Versions. There is no path@version syntax. mvm always resolves a module to its @latest version -- the same query go get <path> makes when you give no version. A package import path is mapped to its module by probing path prefixes shortest-first against the proxy and taking the first one that resolves, so github.com/google/uuid selects the module github.com/google/uuid, and github.com/foo/bar/sub/pkg selects whichever of github.com/foo/bar, github.com/foo/bar/sub, ... the proxy serves.

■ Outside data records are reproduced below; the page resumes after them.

(** X8.  When all records of a non-empty group have the same field
    names in the same order, the re-grouped batch has exactly these
    names in that order, each with one value per record, and a batch
    that converts has them too. *)
Theorem homogeneous_group_keeps_fields (batch : list record) (ks : list string) :
  batch <> [] ->
  NoDup ks ->
  Forall (fun r => keys r = ks) batch ->
  keys (combine_batch_dicts batch) = ks /\
  (forall key, In key ks ->
               dict_get key (combine_batch_dicts batch)
               = Some (present_values key batch) /\
               List.length (present_values key batch) = List.length batch) /\
  (forall tensor_batch, convert_group batch = Ok tensor_batch ->
                        keys tensor_batch = ks).
Proof.
  intros Hne Hnd Hall.
  assert (keys (combine_batch_dicts batch) = ks) as Hkeys.
  { unfold combine_batch_dicts. destruct batch as [|r batch]; [congruence|].
    inversion Hall as [|? ? Hr Hrest]; subst. cbn [fold_left].
    assert (keys (fold_left combine_item r []) = keys r) as H0
      by (now rewrite keys_fold_fresh).
    revert H0. generalize (fold_left combine_item r []) as bd.
    clear Hne Hall.
    induction Hrest as [|r' batch Hr' _ IH]; intros bd Hbd; cbn [fold_left];
      [exact Hbd|].
    apply IH. rewrite keys_fold_known; [exact Hbd|].
    intros k Hk. now rewrite Hbd, <- Hr'. }
  assert (Forall well_keyed batch) as Hwk.
  { eapply Forall_impl; [|exact Hall]. intros r Hr. unfold well_keyed.
    simpl in Hr. now rewrite Hr. }
  split; [exact Hkeys|]. split.
  - intros key Hin. split.
    + destruct batch as [|r batch']; [congruence|].
      inversion Hall as [|? ? Hr _]; subst.
      destruct (dict_get key r) as [v|] eqn:E.
      * apply (present_in_regrouped _ key v r Hwk (or_introl eq_refl) E).
      * exfalso. rewrite <- Hr in Hin.
        exact (proj1 (dict_get_keys _ key r) Hin E).
    + apply present_everywhere. eapply Forall_impl; [|exact Hall].
      intros r Hr. simpl in Hr. now rewrite Hr.
  - intros tb Hrun. rewrite <- Hkeys.
    apply (batch_to_tensor_from_keys _ [] tb Hrun).
    apply combine_batch_dicts_well_keyed.
Qed.

Lemma homogeneous_group_keeps_fields_witness :
  keys (combine_batch_dicts [record_17; record_42; record_3x5]) = ["run_id"; "x"] /\
  (forall key, In key ["run_id"; "x"] ->
               dict_get key (combine_batch_dicts [record_17; record_42; record_3x5])
               = Some (present_values key [record_17; record_42; record_3x5]) /\
               List.length (present_values key [record_17; record_42; record_3x5])
               = 3%nat) /\
  (forall tensor_batch,
      convert_group [record_17; record_42; record_3x5] = Ok tensor_batch ->
      keys tensor_batch = ["run_id"; "x"]).
Proof.
  apply (homogeneous_group_keeps_fields [record_17; record_42; record_3x5]
           ["run_id"; "x"]).
  - discriminate.
  - repeat constructor; simpl; intuition discriminate.
  - repeat constructor.
Defined.

Lemma keys_regroup_extends (batch : list record) :
  forall bd,
  exists more,
    keys (fold_left (fun batch_dict data_dict =>
                       fold_left combine_item data_dict batch_dict) batch bd)
    = keys bd ++ more.
Proof.
  induction batch as [|r batch IH]; intros bd; cbn [fold_left].
  - exists []. now rewrite app_nil_r.
  - destruct (IH (fold_left combine_item r bd)) as (more & Hm).
    destruct (keys_fold_extends r bd) as (more' & Hm').
    exists (more' ++ more). now rewrite Hm, Hm', app_assoc.
Qed.

(** X9.  Re-grouping two groups laid end to end continues the
    re-grouping of the first: its field names stay first and in their
    order, and under every key the values of the first group are
    followed by those the second group files under it. *)
Theorem regrouping_continues (first second : list record) :
  (exists more,
      keys (combine_batch_dicts (first ++ second))
      = keys (combine_batch_dicts first) ++ more) /\
  (forall key,
      dict_get key (combine_batch_dicts (first ++ second))
      = extend (dict_get key (combine_batch_dicts first)) (values_of key second)).
Proof.
  split.
  - unfold combine_batch_dicts. rewrite fold_left_app.
    apply keys_regroup_extends.
  - intros key. rewrite !combine_batch_dicts_get. unfold values_of.
    now rewrite flat_map_app, <- extend_extend.
Qed.

(** ** Signs and empty suffixes of identifiers *)

(** X10.  An identifier that ends with the separator raises
    [ValueError]; a minus sign between the last separator and the digits
    is read as the sign of the number. *)
Theorem identifier_suffix_edge_cases (prefix digits : string) (n : Z) :
  PyStr.decimal digits = Some n ->
  run_id_to_int (VStr (prefix ++ "_")) = Err ValueError /\
  run_id_to_int (VStr (prefix ++ "_-" ++ digits)) = Ok (- n).
Proof.
  intros Hd. rewrite !run_id_to_int_str. split.
  - change (prefix ++ "_")%string with (prefix ++ String "_" "")%string.
    now rewrite after_last_app.
  - change (prefix ++ "_-" ++ digits)%string
      with (prefix ++ String "_" (String "-" digits))%string.
    assert (exists c rest, digits = String c rest /\
                           PyStr.digits_from 0 digits = Some n) as (c & rest & -> & Hf).
    { destruct digits as [|c rest]; [discriminate | eauto]. }
    rewrite after_last_app
      by (change (has_char "_" (String "-" (String c rest)))
            with (has_char "_" (String c rest));
          exact (digits_have_no_separator _ _ _ Hf)).
    unfold PyStr.int, PyStr.strip.
    change (PyStr.lstrip (String "-" (String c rest)))
      with (String "-" (String c rest)).
    assert (PyStr.rstrip (String "-" (String c rest))
            = String "-" (String c rest)) as Hstrip.
    { change (PyStr.rstrip (String "-" (String c rest)))
        with (match PyStr.rstrip (String c rest) with
              | EmptyString =>
                  if PyStr.is_space "-" then EmptyString
                  else String "-" EmptyString
              | String c' t => String "-" (String c' t)
              end).
      now rewrite (digits_rstrip _ _ _ Hf). }
    rewrite Hstrip. change (Ascii.eqb "-" "-") with true. cbv iota.
    now rewrite Hd.
Qed.

Lemma identifier_suffix_edge_cases_witness :
  run_id_to_int (VStr "run_") = Err ValueError /\
  run_id_to_int (VStr "run_-5") = Ok (- 5).
Proof.
  apply (identifier_suffix_edge_cases "run" "5" 5). reflexivity.
Defined.

(** * The plotting module *)

(** ** The pictures [visualizations] makes *)

Section VisualizationLoop.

GOPROXY. The GOPROXY environment variable is honored with (mostly) the usual Go semantics:

  • unset or empty: use the default public proxy, https://proxy.golang.org
  • off or direct: offline -- no network fetches at all (mvm has no direct-from-VCS path); the embedded standard library still resolves
  • a comma- or pipe-separated list: the first URL entry is used as the proxy; unlike go, mvm does not fall through to later entries on a miss
GOPROXY=off mvm test ./pkg                  # never touch the network
GOPROXY=https://goproxy.cn mvm run app.go   # use a mirror

Environment variables

VariableEffect
MVM_TRACEenable tracing at startup; same tokens as -x (1/line, op/bytecode, all, comma list)
MVM_DEBUGany non-empty value enables the compiler's data/code dumps
GOPROXYmodule proxy used for remote imports (see above)
MVMSTDinternal: override the path to the embedded standard library source

Tips

A static file server in one line, using the bundled stdlib:

mvm -e 'http.ListenAndServe(":8080", http.FileServer(http.Dir(".")))'

mvm test github.com/google/uuid is a good sanity check that mvm runs real third-party code, not just toy programs.

The repository ships _samples/ (Go programs you can run directly) and examples/ (embedding mvm in Go and C host programs). For how the pipeline works under the hood, read architecture.md.